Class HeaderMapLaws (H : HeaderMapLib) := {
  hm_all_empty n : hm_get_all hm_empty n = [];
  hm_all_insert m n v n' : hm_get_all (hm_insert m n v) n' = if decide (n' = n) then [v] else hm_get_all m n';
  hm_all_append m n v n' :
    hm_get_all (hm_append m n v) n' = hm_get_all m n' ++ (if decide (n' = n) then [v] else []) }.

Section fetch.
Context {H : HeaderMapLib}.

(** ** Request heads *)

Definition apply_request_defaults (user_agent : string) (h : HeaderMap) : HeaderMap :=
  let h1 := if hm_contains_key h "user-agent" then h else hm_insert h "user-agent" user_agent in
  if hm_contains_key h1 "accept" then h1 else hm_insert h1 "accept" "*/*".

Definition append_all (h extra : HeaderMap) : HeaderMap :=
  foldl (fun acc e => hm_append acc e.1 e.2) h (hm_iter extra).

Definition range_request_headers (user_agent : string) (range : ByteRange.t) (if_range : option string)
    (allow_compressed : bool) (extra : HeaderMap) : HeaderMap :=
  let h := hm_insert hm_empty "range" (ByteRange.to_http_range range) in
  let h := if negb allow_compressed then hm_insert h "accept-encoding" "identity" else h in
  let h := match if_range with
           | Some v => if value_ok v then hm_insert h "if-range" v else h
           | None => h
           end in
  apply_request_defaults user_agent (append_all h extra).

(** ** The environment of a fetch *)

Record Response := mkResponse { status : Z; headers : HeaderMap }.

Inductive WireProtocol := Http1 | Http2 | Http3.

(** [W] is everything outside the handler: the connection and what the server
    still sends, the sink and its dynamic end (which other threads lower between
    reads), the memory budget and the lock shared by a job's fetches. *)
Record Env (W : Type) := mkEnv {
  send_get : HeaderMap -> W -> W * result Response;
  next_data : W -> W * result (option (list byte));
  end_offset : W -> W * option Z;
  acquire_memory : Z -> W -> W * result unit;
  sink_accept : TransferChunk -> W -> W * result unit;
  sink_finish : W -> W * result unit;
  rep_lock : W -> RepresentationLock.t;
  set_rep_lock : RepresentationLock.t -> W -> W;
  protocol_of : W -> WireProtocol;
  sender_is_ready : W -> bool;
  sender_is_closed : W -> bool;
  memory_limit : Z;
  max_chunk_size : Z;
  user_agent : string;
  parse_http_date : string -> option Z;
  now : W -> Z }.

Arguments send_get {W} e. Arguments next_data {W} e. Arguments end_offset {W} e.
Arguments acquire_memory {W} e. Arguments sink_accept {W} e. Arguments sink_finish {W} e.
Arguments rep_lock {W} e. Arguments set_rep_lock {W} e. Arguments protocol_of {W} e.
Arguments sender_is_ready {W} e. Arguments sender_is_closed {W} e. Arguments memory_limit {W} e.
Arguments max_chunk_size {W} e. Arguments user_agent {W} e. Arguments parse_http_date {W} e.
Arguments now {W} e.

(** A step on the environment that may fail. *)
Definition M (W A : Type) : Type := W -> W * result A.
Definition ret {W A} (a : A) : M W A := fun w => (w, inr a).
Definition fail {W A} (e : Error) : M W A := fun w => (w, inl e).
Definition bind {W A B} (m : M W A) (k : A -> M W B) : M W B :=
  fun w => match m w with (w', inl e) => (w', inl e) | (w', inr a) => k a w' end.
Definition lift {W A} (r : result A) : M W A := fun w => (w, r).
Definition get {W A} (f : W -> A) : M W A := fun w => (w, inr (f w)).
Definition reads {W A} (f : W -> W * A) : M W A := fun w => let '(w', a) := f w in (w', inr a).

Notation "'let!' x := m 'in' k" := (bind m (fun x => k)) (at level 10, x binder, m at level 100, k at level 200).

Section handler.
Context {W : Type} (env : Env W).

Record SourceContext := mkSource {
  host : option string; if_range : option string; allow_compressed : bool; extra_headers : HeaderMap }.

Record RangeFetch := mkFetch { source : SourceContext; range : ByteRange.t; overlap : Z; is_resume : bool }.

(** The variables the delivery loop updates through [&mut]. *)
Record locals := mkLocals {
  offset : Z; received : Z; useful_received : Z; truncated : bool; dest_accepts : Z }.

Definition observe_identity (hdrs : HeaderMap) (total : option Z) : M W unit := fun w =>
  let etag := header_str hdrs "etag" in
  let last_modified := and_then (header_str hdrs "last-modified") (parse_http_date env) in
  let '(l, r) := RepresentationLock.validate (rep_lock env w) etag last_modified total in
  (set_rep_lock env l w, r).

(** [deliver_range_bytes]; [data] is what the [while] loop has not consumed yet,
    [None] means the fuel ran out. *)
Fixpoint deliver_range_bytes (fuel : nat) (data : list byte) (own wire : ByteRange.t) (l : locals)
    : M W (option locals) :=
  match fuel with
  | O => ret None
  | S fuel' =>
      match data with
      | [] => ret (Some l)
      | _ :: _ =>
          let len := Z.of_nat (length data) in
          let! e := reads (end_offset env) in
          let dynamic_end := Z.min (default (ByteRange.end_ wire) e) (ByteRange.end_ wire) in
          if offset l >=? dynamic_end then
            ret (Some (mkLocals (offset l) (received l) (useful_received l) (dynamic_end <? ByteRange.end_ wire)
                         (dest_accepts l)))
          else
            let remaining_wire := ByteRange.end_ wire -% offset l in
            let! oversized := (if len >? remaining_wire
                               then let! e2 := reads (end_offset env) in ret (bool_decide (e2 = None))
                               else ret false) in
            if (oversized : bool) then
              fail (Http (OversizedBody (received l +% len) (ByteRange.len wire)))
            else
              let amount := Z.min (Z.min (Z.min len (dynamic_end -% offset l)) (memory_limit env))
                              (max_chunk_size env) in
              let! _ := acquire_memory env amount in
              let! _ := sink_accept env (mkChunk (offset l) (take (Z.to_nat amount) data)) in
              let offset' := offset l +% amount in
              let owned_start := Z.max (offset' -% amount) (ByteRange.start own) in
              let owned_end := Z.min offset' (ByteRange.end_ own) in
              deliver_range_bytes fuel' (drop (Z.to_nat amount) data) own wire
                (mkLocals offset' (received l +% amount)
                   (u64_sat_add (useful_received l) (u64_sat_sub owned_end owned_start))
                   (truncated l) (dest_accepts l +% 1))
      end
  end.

———

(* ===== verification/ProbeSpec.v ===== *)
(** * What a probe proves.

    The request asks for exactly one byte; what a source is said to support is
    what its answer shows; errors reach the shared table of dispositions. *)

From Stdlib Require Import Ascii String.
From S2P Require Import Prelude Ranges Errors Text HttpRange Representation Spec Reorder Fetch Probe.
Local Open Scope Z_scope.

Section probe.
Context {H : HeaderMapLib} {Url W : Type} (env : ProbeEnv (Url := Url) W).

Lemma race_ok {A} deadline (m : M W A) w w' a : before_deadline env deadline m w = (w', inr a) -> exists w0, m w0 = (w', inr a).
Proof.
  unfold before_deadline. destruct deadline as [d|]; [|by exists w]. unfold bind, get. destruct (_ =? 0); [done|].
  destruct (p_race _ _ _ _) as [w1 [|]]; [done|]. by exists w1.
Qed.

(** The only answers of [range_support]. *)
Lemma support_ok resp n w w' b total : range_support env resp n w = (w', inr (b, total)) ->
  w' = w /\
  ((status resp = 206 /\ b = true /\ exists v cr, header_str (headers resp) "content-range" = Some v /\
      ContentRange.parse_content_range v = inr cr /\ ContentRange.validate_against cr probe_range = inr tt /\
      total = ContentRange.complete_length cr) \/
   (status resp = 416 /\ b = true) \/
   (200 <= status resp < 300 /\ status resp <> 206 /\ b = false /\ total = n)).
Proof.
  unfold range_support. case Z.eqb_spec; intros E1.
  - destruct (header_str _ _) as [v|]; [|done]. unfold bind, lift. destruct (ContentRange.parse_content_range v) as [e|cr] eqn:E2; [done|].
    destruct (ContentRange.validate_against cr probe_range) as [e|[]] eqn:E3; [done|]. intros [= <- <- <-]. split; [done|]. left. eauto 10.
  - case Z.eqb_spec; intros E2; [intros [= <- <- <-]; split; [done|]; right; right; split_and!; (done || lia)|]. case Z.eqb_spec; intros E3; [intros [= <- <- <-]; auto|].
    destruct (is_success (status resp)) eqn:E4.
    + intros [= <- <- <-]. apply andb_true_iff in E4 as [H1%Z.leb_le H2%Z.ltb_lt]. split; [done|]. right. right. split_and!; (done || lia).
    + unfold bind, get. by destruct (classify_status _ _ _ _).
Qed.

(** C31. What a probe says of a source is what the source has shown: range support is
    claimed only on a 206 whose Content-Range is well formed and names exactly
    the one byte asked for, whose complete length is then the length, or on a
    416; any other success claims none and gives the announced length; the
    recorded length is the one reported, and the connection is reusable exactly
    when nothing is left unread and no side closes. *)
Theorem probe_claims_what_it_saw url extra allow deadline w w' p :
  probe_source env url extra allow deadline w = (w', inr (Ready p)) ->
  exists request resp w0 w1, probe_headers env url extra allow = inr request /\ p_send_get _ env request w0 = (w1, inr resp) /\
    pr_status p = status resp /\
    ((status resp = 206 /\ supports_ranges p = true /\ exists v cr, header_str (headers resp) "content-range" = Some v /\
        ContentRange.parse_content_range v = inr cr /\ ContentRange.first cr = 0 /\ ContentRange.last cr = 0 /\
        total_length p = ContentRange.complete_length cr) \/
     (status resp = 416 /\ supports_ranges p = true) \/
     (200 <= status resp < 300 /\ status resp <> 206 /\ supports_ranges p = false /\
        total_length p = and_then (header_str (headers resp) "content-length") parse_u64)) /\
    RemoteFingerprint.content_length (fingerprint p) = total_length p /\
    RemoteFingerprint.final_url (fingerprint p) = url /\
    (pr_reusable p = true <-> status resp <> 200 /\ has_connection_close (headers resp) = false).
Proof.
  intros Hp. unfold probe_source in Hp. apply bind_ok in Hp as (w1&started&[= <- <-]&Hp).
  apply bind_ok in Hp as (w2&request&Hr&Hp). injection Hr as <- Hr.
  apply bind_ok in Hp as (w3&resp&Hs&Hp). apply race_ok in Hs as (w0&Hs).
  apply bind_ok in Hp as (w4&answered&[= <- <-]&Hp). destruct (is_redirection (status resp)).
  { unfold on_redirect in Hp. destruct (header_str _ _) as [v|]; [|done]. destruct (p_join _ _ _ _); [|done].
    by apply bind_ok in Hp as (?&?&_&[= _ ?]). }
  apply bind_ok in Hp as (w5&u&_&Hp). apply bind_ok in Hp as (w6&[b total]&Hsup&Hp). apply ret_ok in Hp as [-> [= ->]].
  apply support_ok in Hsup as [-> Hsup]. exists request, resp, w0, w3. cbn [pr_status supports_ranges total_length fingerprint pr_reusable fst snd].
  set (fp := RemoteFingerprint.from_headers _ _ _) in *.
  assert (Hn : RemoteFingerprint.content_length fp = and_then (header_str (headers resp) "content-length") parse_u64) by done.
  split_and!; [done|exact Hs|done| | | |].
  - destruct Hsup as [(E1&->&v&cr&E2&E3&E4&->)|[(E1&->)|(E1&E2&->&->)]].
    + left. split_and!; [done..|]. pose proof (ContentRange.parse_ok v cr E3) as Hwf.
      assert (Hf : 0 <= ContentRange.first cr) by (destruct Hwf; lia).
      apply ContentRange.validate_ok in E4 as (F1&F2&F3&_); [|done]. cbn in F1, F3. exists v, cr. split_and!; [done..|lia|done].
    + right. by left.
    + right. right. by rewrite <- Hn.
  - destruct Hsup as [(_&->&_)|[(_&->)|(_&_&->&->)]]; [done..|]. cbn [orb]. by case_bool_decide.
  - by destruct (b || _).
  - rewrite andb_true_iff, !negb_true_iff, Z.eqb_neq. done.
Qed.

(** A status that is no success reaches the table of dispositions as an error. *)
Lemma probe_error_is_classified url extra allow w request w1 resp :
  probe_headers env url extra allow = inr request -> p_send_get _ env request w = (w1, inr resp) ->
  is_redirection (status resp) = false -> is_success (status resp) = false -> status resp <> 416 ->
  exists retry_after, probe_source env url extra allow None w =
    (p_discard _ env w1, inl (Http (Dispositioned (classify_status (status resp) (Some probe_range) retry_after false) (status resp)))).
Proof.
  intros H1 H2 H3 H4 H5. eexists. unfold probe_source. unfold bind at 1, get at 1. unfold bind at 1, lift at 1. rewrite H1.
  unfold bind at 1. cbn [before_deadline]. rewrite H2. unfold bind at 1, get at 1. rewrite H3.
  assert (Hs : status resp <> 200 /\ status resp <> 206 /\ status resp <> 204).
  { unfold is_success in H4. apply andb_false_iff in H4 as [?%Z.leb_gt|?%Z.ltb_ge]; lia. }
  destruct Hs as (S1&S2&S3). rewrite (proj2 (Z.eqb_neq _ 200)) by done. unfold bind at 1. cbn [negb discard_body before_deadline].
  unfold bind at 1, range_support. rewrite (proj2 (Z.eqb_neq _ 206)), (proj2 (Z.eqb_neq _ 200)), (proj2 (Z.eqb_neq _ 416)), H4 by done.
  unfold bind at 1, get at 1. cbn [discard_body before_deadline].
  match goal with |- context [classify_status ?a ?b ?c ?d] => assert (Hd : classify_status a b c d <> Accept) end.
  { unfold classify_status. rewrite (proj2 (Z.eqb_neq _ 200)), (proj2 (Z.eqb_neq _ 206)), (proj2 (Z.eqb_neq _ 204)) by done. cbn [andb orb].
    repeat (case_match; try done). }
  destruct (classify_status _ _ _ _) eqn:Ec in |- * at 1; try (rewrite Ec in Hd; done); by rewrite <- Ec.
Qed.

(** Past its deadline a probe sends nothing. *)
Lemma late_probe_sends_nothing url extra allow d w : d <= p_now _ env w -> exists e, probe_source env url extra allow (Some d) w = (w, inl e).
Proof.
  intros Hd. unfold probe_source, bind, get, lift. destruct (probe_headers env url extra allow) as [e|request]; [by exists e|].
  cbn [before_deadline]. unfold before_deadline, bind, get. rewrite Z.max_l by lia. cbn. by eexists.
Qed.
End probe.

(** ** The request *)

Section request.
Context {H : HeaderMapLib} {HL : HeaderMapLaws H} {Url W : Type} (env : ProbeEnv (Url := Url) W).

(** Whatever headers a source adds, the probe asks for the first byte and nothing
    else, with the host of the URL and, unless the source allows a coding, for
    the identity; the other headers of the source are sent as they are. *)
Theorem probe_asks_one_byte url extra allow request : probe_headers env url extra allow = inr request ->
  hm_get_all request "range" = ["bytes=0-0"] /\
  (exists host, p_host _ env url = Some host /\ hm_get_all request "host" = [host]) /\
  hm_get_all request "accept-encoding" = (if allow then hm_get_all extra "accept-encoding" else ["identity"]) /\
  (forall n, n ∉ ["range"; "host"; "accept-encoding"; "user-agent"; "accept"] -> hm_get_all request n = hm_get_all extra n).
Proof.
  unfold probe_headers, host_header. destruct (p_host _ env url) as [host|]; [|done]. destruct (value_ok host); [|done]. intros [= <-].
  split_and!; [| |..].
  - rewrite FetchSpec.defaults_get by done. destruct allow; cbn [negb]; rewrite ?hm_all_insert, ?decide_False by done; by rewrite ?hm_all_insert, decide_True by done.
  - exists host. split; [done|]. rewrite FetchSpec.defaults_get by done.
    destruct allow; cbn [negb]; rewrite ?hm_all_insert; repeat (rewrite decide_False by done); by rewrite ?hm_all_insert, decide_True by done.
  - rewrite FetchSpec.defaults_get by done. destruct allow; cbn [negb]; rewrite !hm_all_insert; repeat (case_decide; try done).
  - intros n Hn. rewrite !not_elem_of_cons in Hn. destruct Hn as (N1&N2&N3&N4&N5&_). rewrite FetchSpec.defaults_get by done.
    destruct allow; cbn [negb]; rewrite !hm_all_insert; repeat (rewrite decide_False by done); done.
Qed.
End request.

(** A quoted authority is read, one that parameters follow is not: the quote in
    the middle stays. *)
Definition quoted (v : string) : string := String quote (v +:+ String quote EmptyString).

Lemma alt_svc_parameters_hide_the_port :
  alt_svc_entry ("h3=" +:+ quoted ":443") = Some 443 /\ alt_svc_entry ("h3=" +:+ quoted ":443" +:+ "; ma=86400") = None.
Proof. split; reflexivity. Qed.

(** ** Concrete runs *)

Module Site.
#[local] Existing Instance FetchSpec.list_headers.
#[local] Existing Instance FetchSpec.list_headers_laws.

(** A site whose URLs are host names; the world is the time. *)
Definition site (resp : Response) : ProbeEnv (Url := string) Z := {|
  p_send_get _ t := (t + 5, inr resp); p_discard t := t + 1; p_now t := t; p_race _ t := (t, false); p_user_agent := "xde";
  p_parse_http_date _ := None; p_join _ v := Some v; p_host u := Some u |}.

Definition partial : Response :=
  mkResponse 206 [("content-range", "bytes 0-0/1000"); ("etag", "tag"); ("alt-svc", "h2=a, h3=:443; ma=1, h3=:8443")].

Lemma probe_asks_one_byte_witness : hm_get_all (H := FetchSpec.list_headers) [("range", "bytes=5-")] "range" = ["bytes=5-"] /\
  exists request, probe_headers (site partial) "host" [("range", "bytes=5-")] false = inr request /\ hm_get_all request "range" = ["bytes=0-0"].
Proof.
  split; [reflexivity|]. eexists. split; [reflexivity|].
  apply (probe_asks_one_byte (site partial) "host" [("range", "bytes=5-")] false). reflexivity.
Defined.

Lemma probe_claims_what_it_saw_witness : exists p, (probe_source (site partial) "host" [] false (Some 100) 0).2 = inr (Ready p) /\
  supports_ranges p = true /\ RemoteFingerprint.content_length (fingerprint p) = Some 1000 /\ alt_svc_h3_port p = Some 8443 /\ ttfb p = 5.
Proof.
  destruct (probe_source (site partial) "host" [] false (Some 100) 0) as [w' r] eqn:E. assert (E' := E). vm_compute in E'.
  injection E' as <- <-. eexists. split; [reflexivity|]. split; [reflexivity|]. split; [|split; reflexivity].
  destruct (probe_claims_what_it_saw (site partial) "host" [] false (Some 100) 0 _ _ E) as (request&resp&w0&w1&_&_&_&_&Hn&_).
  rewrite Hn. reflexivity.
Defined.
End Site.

———

Task statement: Look above for the line containing "Class HeaderMapLaws (H". Output from there through the line containing "(** ** Request heads *)", exactly and inclusively.

Task result:
Class HeaderMapLaws (H : HeaderMapLib) := {
  hm_all_empty n : hm_get_all hm_empty n = [];
  hm_all_insert m n v n' : hm_get_all (hm_insert m n v) n' = if decide (n' = n) then [v] else hm_get_all m n';
  hm_all_append m n v n' :
    hm_get_all (hm_append m n v) n' = hm_get_all m n' ++ (if decide (n' = n) then [v] else []) }.

Section fetch.
Context {H : HeaderMapLib}.

(** ** Request heads *)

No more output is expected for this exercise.